Quelques-unes, oui. Nous poursuivons les maraudes pour soutenir les personnes vivant dans la rue. Avec la crise sanitaire, leurs conditions de vie, déjà difficiles, se détériorent encore. Nous conservons aussi notre activité maraîchère dans deux structures, avec des personnes « sous main de justice », en fin de peine. Après récolte, les fruits et légumes bio sont distribués dans des paniers.

De quels équipements de protection auriez-vous besoin ?

Dès que cela sera possible, il faut que les gens reviennent dans nos boutiques. Nos équipes auront besoin de masques, de gants, de gel hydro-alcoolique. Pour en acquérir, nous sommes en relation avec des entreprises locales et avec un groupement d’achat solidaire, le Cèdre. Mais tout don en nature serait très apprécié.

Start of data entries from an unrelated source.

(* ===== verification/FutexRun.v ===== *)
(** The calls of a thread, from any state of the interleaved system of [FutexSteps.v].

    Each call returns, and what it does is a run of that system; [ran] composes these
    runs along the branches of the system call. *)
From S2P Require Import Prelude WaitList WaitListThm WaitListOps Futex FutexThm FutexOps FutexPairs FutexMem FutexPi FutexSteps FutexSys.
From stdpp Require Import relations.

#[local] Open Scope Z_scope.

(** Starting a wait returns: an error of the address at once, the rest by what the calls do. *)
Lemma start_returns {M} `{TargetLaws M} mgr (s : FSys M) Q fuel w addr pr n k tid try :
  FInvQ mgr s Q -> (pending (mem s) < fuel)%nat -> phases s !! w = Some Idle ->
  (exists x, WaitPrepare (fs s) mgr (mem s) w addr pr n k = Ret x) /\ (exists x, LockPI fuel (fs s) mgr (mem s) w addr tid pr try = Ret x).
Proof.
  intros Hi Hf Hw. pose proof (in_futex _ _ _ Hi) as If. pose proof (in_mgr _ _ _ Hi) as Im.
  destruct (fi_entry _ _ w If (in_entry _ _ _ Hi _ _ Hw)) as (e0 & c0 & b0 & He0 & Hc0 & _ & Hb0 & _).
  assert (Hn : forall b k, w ∉ Q b k) by (intros; by apply (in_idle _ _ _ Hi)).
  destruct (Getkey (mem s) addr pr) as [e | k1] eqn:Hk.
  - unfold WaitPrepare, LockPI. rewrite Hk. eauto.
  - assert (Hl : HashCode k1 ∉ locks_of (fs s) (bucket_of mgr k1)) by (by eapply unlocked_at). split.
    + destruct (WaitPrepare_ok (fs s) mgr (mem s) w addr pr n k Q k1 e0 c0 b0) as (x & ? & _); eauto.
    + destruct (LockPI_ok fuel (fs s) mgr (mem s) w addr tid pr try Q k1 e0 c0 b0) as (x & ? & _); eauto.
Qed.

Section Returns.
Context {M : Type} `{TargetLaws M} (mgr : FutexMgr).
Implicit Types (s : FSys M).

Lemma wake_returns s Q addr pr bitmask n : FInvQ mgr s Q -> exists x, Wake (fs s) mgr (mem s) addr pr bitmask n = Ret x.
Proof.
  intros Hi. destruct (Getkey (mem s) addr pr) as [e | k1] eqn:Hk; [unfold Wake; rewrite Hk; eauto |].
  destruct (wake_walk (answers (waits (fs s)) bitmask) (Z.to_nat n) (Q (bucket_of mgr k1) k1)) as [[wk sk] rest] eqn:Hw.
  eapply returns_some. eapply Wake_ok; [apply Hi | apply Hi | exact Hk | by eapply unlocked_at | exact Hw].
Qed.

Lemma unlock_returns s Q addr tid pr : FInvQ mgr s Q -> exists x, UnlockPI (fs s) mgr (mem s) addr tid pr = Ret x.
Proof.
  intros Hi. destruct (Getkey (mem s) addr pr) as [e | k1] eqn:Hk; [unfold UnlockPI; rewrite Hk; eauto |].
  eapply returns_some. eapply (UnlockPI_ok (fs s) mgr (mem s) addr tid pr Q k1); [apply Hi | apply Hi | done | by eapply unlocked_at |].
  intros x rest Hx. apply (in_queued _ _ _ Hi (bucket_of mgr k1) k1). rewrite Hx. set_solver.
Qed.

Lemma requeue_returns s Q addr naddr pr chk val n k :
  FInvQ mgr s Q -> (forall k, Getkey (mem s) addr pr = Ok k -> Getkey (mem s) naddr pr <> Ok k) ->
  exists x, doRequeue (fs s) mgr (mem s) addr naddr pr chk val n k = Ret x.
Proof.
  intros Hi Hne. destruct (Getkey (mem s) addr pr) as [e | k1] eqn:Hk1; [unfold doRequeue; rewrite Hk1; eauto |].
  destruct (Getkey (mem s) naddr pr) as [e | k2] eqn:Hk2; [unfold doRequeue; rewrite Hk1, Hk2; eauto |].
  destruct (wake_walk (answers (waits (fs s)) U64_MAX) (Z.to_nat n) (Q (bucket_of mgr k1) k1)) as [[wk sk] rest] eqn:Hw.
  eapply returns_some. eapply (doRequeue_ok (fs s) mgr (mem s) addr naddr pr chk val n k Q k1 k2); try done.
  all: first [apply Hi | by intros ->; destruct (Hne k2) | by eapply unlocked_at].
Qed.

Lemma AtomicOp_returns fuel (m : M) addr op : (pending m < fuel)%nat -> exists x, AtomicOp fuel m addr op = Ret x.
Proof.
  intros Hf. unfold AtomicOp. destruct (if negb _ then _ else _) as [o arg].
  destruct (Z.eqb_spec o FUTEX_OP_SET) as [-> | N]; [rewrite bind_ret; destruct (SwapU32 m addr arg); eauto |].
  destruct (AtomicOp_loop_at fuel m addr o arg N Hf) as ([m' r] & -> & _). rewrite bind_ret. eauto.
Qed.

Lemma wake_op_returns s Q fuel addr1 addr2 pr n1 n2 op :
  FInvQ mgr s Q -> (forall k, Getkey (mem s) addr1 pr = Ok k -> Getkey (mem s) addr2 pr <> Ok k) -> (pending (mem s) < fuel)%nat ->
  exists x, WakeOp fuel (fs s) mgr (mem s) addr1 addr2 pr n1 n2 op = Ret x.
Proof.
  intros Hi Hne Hf. destruct (Getkey (mem s) addr1 pr) as [e | k1] eqn:Hk1; [unfold WakeOp; rewrite Hk1; eauto |].
  destruct (Getkey (mem s) addr2 pr) as [e | k2] eqn:Hk2; [unfold WakeOp; rewrite Hk1, Hk2; eauto |].
  destruct (AtomicOp_returns fuel (mem s) addr2 op Hf) as [[m' c] Ha].
  destruct (wake_walk (answers (waits (fs s)) U64_MAX) (Z.to_nat n1) (Q (bucket_of mgr k1) k1)) as [[wk1 sk1] rest1] eqn:Hw1.
  destruct (wake_walk (answers (waits (fs s)) U64_MAX) (Z.to_nat n2) (Q (bucket_of mgr k2) k2)) as [[wk2 sk2] rest2] eqn:Hw2.
  eapply returns_some. eapply (WakeOp_ok fuel (fs s) mgr (mem s) m' addr1 addr2 pr n1 n2 op Q k1 k2); try done.
  all: first [apply Hi | by intros ->; destruct (Hne k2) | by eapply unlocked_at].
Qed.

(** Ending the wait of a thread that is in no queue returns, whoever is in the queue. *)
Lemma give_up_returns s Q fuel w :
  FInvQ mgr s Q -> phases s !! w = Some Refused -> (0 < fuel)%nat -> exists st', WaitComplete fuel (fs s) mgr w = Ret st'.
Proof.
  intros Hi Hp Hf. destruct fuel as [| fuel]; [lia |]. pose proof (in_entry _ _ _ Hi _ _ Hp) as He.
  destruct (fi_threads _ _ (in_futex _ _ _ Hi) w He) as [c Hc]. destruct (decide (key c = Key_default)) as [Hd | Hd].
  - simpl. rewrite (get_key_ok _ _ c Hc), bind_ret, bool_decide_eq_true_2 by done. eauto.
  - eapply returns_some, (WaitComplete_unlinked fuel (fs s) mgr w Q c); [apply Hi | apply Hi | by eapply unlocked_at | done | done |].
    apply (fi_free _ _ (in_futex _ _ _ Hi)); [done |]. intros b k. by apply (in_resting _ _ _ Hi w Refused).
Qed.

(** Ending a wait is a run of the system at whose end the thread does not wait. *)
Lemma complete_run s Q fuel w :
  FInvQ mgr s Q -> phases s !! w = Some Back -> (0 < fuel)%nat ->
  exists st', WaitComplete fuel (fs s) mgr w = Ret st' /\
    rtc (fstep mgr) s (mkFSys st' (mem s) (<[w := Idle]> (phases s))).
Proof.
  intros Hi Hw Hf. destruct fuel as [| fuel]; [lia |].
  destruct (in_waiting _ _ _ Hi w Back Hw eq_refl) as (c & Hc & Hcase).
  pose proof (get_key_ok (fs s) w c Hc) as Hg. pose proof (s_read mgr s w (key c) Hw Hg) as Hs1.
  destruct Hcase as [(Hk & _) | (Hk & Hq & _)].
  - exists (fs s). simpl. rewrite Hg, bind_ret, bool_decide_eq_true_2 by done. split; [done |].
    rewrite decide_True in Hs1 by done. by apply rtc_once.
  - rewrite decide_False in Hs1 by done. apply list_elem_of_split in Hq as (l1 & l2 & HQ).
    destruct (WaitComplete_locked_ok (fs s) mgr w (key c) Q c l1 l2) as ([st' stop] & He & -> & _);
      [apply Hi | apply Hi | by eapply unlocked_at | done | done | done |].
    exists st'. simpl. rewrite Hg, bind_ret, bool_decide_eq_false_2, He by done. split; [done |].
    eapply rtc_l; [exact Hs1 |]. apply rtc_once.
    pose proof (s_complete mgr (mkFSys (fs s) (mem s) (<[w := Completing (key c)]> (phases s))) w (key c) st' true) as Hs2.
    simpl in Hs2. rewrite insert_insert_eq in Hs2. apply Hs2; [by rewrite lookup_insert_eq | done].
Qed.
End Returns.

(** * The system call *)

Section Calls.
Context {M : Type} `{TargetLaws M} `{!CopyIn M} (mgr : FutexMgr) (w : positive) (tid : Z) (fuel : nat).
Implicit Types (s : FSys M).

(** The state [(st', m')] ends a run from [s] after which [w] does not wait. *)
Definition ran s (st' : FState) (m' : M) : Prop :=
  exists ph, rtc (fstep mgr) s (mkFSys st' m' ph) /\ ph !! w = Some Idle.

(** What blocking does to the states that follow [s]: other threads run, and [w] is back. *)
Definition blocks {B} s (block : FState -> M -> outcome (FState * M * B)) : Prop :=
  forall s', rtc (fstep mgr) s s' -> phases s' !! w = Some Blocked ->
    exists st' m' ph b, block (fs s') (mem s') = Ret (st', m', b) /\
      rtc (fstep mgr) s' (mkFSys st' m' ph) /\ ph !! w = Some Back.

Lemma ran_refl s m' : phases s !! w = Some Idle -> ran s (fs s) m'.
Proof. intros Hw. exists (phases s). split; [apply rtc_once, s_memory | done]. Qed.

Lemma ran_once s st' m' : phases s !! w = Some Idle -> fstep mgr s (mkFSys st' m' (phases s)) -> ran s st' m'.
Proof. intros Hw Hs. exists (phases s). split; [by apply rtc_once | done]. Qed.

Lemma ran_memory s m st' m' : ran (mkFSys (fs s) m (phases s)) st' m' -> ran s st' m'.
Proof. intros (ph & Hr & Hi). exists ph. split; [| done]. eapply rtc_l; [apply (s_memory mgr s m) | exact Hr]. Qed.

Lemma blocks_step {B} s s' (block : FState -> M -> outcome (FState * M * B)) : fstep mgr s s' -> blocks s block -> blocks s' block.
Proof. intros Hs Hb s2 Hr. apply Hb. by eapply rtc_l. Qed.

Lemma run_inv s s' : FInv mgr s -> rtc (fstep mgr) s s' -> FInv mgr s'.
Proof. intros Hi. induction 1 as [| s1 s2 s3 Hs _ IH]; [done |]. apply IH. by eapply fstep_inv. Qed.

(** Blocking and then ending the wait. *)
Lemma block_run {B C} s st m ph0 block (k : FState * M * B -> outcome C) P :
  FInv mgr s -> fstep mgr s (mkFSys st m (<[w := Blocked]> ph0)) -> blocks s block -> (0 < fuel)%nat ->
  (forall st1 m1 b st2, WaitComplete fuel st1 mgr w = Ret st2 -> ran s st2 m1 -> returns (k (st1, m1, b)) P) ->
  returns (x ← block st m; k x) P.
Proof.
  intros Hi Hs Hb Hf Hk. destruct (Hb _ (rtc_once _ _ Hs) (lookup_insert_eq _ _ _)) as (st1 & m1 & ph & b & He & Hr & Hw).
  simpl in He. rewrite He.
  assert (Hi1 : FInv mgr (mkFSys st1 m1 ph)) by (eapply run_inv; [exact Hi | by eapply rtc_l]). destruct Hi1 as [Q Hi1].
  destruct (complete_run mgr _ Q fuel w Hi1 Hw Hf) as (st2 & Hc & Hr2). simpl in Hc, Hr2.
  rewrite bind_ret. apply (Hk st1 m1 b st2 Hc). eexists. split; [| apply lookup_insert_eq].
  eapply rtc_l; [exact Hs |]. by etrans.
Qed.

Section Waits.
Variable s : FSys M.
Hypothesis Hi : FInv mgr s.
Hypothesis Hw : phases s !! w = Some Idle.
Hypothesis Hf : (pending (mem s) < fuel)%nat.

Lemma wait_duration_run block dur addr pr val mask :
  not_null pr addr -> 0 < mask < 2 ^ 32 -> blocks s (block dur) ->
  returns (FutexWaitDuration mgr w fuel block (fs s) (mem s) dur addr pr val mask) (fun '(st', m', rb, r) => ran s st' m' /\
    (is_Some rb -> r = Err (SysError ERESTART_RESTARTBLOCK))).
Proof.
  intros Ha Hm Hb. pose proof Hi as [Q HQ]. destruct (start_returns mgr s Q fuel w addr pr val mask tid false HQ Hf Hw) as [([[st' m'] r] & He) _].
  pose proof (s_prepare mgr s w addr pr val mask st' m' r Hw Ha Hm He) as Hs. unfold FutexWaitDuration. rewrite He, bind_ret.
  destruct r as [e | u]; [apply returns_ret; split; [by apply ran_once | by intros []] |].
  eapply block_run; [exact Hi | exact Hs | done | lia |].
  intros st1 m1 [rem res] st2 Hc Hran. rewrite Hc, bind_ret. destruct res as [e | ?]; [| apply returns_ret; split; [done | by intros []]].
  destruct e; try (apply returns_ret; split; [done | by intros []]).
  destruct dur; apply returns_ret; (split; [done |]); [done | by intros []].
Qed.

Lemma wait_absolute_run block rt ts addr pr val mask :
  not_null pr addr -> 0 < mask < 2 ^ 32 -> (forall rt d, blocks s (block rt d)) ->
  (forall t, ts = Some t -> exists ns, ToDuration t = Ok ns) ->
  returns (FutexWaitAbsolute mgr w fuel block (fs s) (mem s) rt ts addr pr val mask) (fun '(st', m', r) => ran s st' m').
Proof.
  intros Ha Hm Hb Ht. pose proof Hi as [Q HQ]. destruct (start_returns mgr s Q fuel w addr pr val mask tid false HQ Hf Hw) as [([[st' m'] r] & He) _].
  pose proof (s_prepare mgr s w addr pr val mask st' m' r Hw Ha Hm He) as Hs. unfold FutexWaitAbsolute. rewrite He, bind_ret.
  destruct r as [e | u]; [apply returns_ret; by apply ran_once |]. cbv zeta.
  destruct ts as [t |]; [destruct (Ht t eq_refl) as [ns ->] |].
  all: eapply block_run; [exact Hi | exact Hs | apply Hb | lia |].
  all: intros st1 m1 b st2 Hc Hran; rewrite Hc, bind_ret; by apply returns_ret.
Qed.

Lemma lock_run block ts addr pr :
  not_null pr addr -> (forall rt d, blocks s (block rt d)) -> (forall t, ts = Some t -> exists ns, ToDuration t = Ok ns) ->
  returns (FutexLockPI mgr w tid fuel block (fs s) (mem s) ts addr pr) (fun '(st', m', r) => ran s st' m').
Proof.
  intros Ha Hb Ht. pose proof Hi as [Q HQ]. destruct (start_returns mgr s Q fuel w addr pr 0 0 tid false HQ Hf Hw) as [_ ([[st' m'] r] & He)].
  pose proof (s_lock mgr s fuel w addr tid pr st' m' r Hw Ha Hf He) as Hs. unfold FutexLockPI. rewrite He, bind_ret.
  destruct r as [e | [|]]; [apply returns_ret; by apply ran_once.. |]. cbv zeta.
  destruct ts as [t |]; [destruct (Ht t eq_refl) as [ns ->] |].
  all: eapply block_run; [exact Hi | exact Hs | apply Hb | lia |].
  all: intros st1 m1 b st2 Hc Hran; rewrite Hc, bind_ret; by apply returns_ret.
Qed.
(** After a lock was tried in vain, nobody waits at the key of the entry if nobody did before. *)
Lemma refused_nobody addr pr st' m' :
  (forall k, Getkey (mem s) addr pr = Ok k -> queue_at (fs s) (bucket_of mgr k) k = WaitList_default) ->
  LockPI fuel (fs s) mgr (mem s) w addr tid pr true = Ret (st', m', Ok false) ->
  nobody_at mgr (mkFSys st' m' (<[w := Refused]> (phases s))) w.
Proof.
  intros Hno Hret. pose proof Hi as [Q HQ]. destruct (Getkey (mem s) addr pr) as [e | k] eqn:Hk; [unfold LockPI in Hret; by rewrite Hk in Hret |].
  destruct (fi_entry _ _ w (in_futex _ _ _ HQ) (in_entry _ _ _ HQ _ _ Hw)) as (e0 & c0 & b0 & He0 & Hc0 & _ & Hb0 & _).
  pose proof (LockPI_ok fuel _ _ _ w _ tid _ true _ _ _ _ _ (in_futex _ _ _ HQ) (in_mgr _ _ _ HQ) Hk (unlocked_at _ _ _ _ _ HQ)
    ltac:(intros; by apply (in_idle _ _ _ HQ)) He0 Hc0 Hb0 Hf) as Hok.
  pose proof (returns_inv _ _ _ Hok Hret) as (_ & Ef & m1 & o & _ & Ho & Er & Hf').
  assert (Hfq : futex_inv st' Q) by (destruct o as [| | |]; try done; exfalso; revert Ho; unfold pi_step; destruct (peek m1 addr); [done |]; by repeat case_match).
  intros c. simpl. pose proof (prepared_ctx (waits (fs s)) w e0 c0 b0 U64_MAX tid k w) as Hpc. rewrite decide_True in Hpc by done.
  rewrite (effect_ctx _ _ _ _ _ _ _ _ Ef Hpc), decide_False by set_solver. intros [= <-]. simpl.
  assert (HQn : Q (bucket_of mgr k) k = []).
  { pose proof (rep_head _ _ _ (fi_rep _ _ (in_futex _ _ _ HQ) (bucket_of mgr k) k)) as Hh. rewrite (Hno k eq_refl) in Hh. by destruct (Q _ _). }
  destruct (fi_rep _ _ Hfq (bucket_of mgr k) k) as [Hh Ht _ _]. rewrite HQn in Hh, Ht. destruct (queue_at st' _ _). simpl in *. by subst.
Qed.

Lemma trylock_run addr pr :
  (forall k, Getkey (mem s) addr pr = Ok k -> queue_at (fs s) (bucket_of mgr k) k = WaitList_default) ->
  returns (TryLockPid mgr w tid fuel (fs s) (mem s) addr pr) (fun '(st', m', r) => ran s st' m').
Proof.
  intros Hno. pose proof Hi as [Q HQ]. destruct (start_returns mgr s Q fuel w addr pr 0 0 tid true HQ Hf Hw) as [_ ([[st' m'] r] & He)].
  pose proof (s_trylock mgr s fuel w addr tid pr st' m' r Hw Hf He) as Hs. unfold TryLockPid. rewrite He, bind_ret.
  destruct r as [e | [|]]; [apply returns_ret; by apply ran_once.. |]. set (s1 := mkFSys st' m' (<[w := Refused]> (phases s))) in *.
  pose proof (refused_nobody addr pr st' m' Hno He) as Hn. assert (Hp1 : phases s1 !! w = Some Refused) by apply lookup_insert_eq.
  destruct (fstep_inv _ _ _ Hi Hs) as [Q1 HQ1]. destruct fuel as [| fuel'] eqn:Efuel; [lia |].
  destruct (give_up_returns mgr s1 Q1 (S fuel') w HQ1 Hp1 ltac:(lia)) as [st2 He2]. change (fs s1) with st' in He2. rewrite He2, bind_ret. apply returns_ret.
  exists (<[w := Idle]> (phases s1)). split; [| apply lookup_insert_eq]. eapply rtc_l; [exact Hs |]. apply rtc_once. by apply (s_give_up mgr s1 fuel' w st2).
Qed.
End Waits.
End Calls.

Comment préparez-vous le déconfinement ?

Nous établissons des protocoles de sécurité pour recevoir les objets, mais aussi les vendre au public.

Vous participez à des réunions interministérielles de lutte contre le Covid-19. Qu’avez-vous obtenu pour les plus démunis des Français ?

Nous faisons partie du collectif Alerte, qui a adressé une lettre ouverte au Premier ministre, début avril, pour que ces personnes ne soient pas oubliées des pouvoirs publics. Le Gouvernement va verser une aide exceptionnelle de solidarité de 150 euros pour les familles les plus modestes [plus 100 euros par enfant à charge., selon le décret n° 2020–519 du 5 mai 2020]. Cette initiative est bienvenue mais insuffisante. Nous demandions 250 euros par mois renouvelables, ainsi que de nombreuses autres mesures.

Que l’on soit un citoyen ou une entreprise, comment aider Emmaüs ?

En parlant de notre appel à don financier à ses proches, à ses collègues, etc. En outre, une entreprise peut nous faire don de matériel ou de marchandises ou encore de RTT et congés payés. Elle peut aussi mettre à disposition d’Emmaüs des salariés via le mécénat de compétences.

*La fédération Emmaüs France fédère 289 groupes répartis en communautés, structures action sociale et logement, SOS Familles Emmaüs, comités d’amis et structures d’insertion.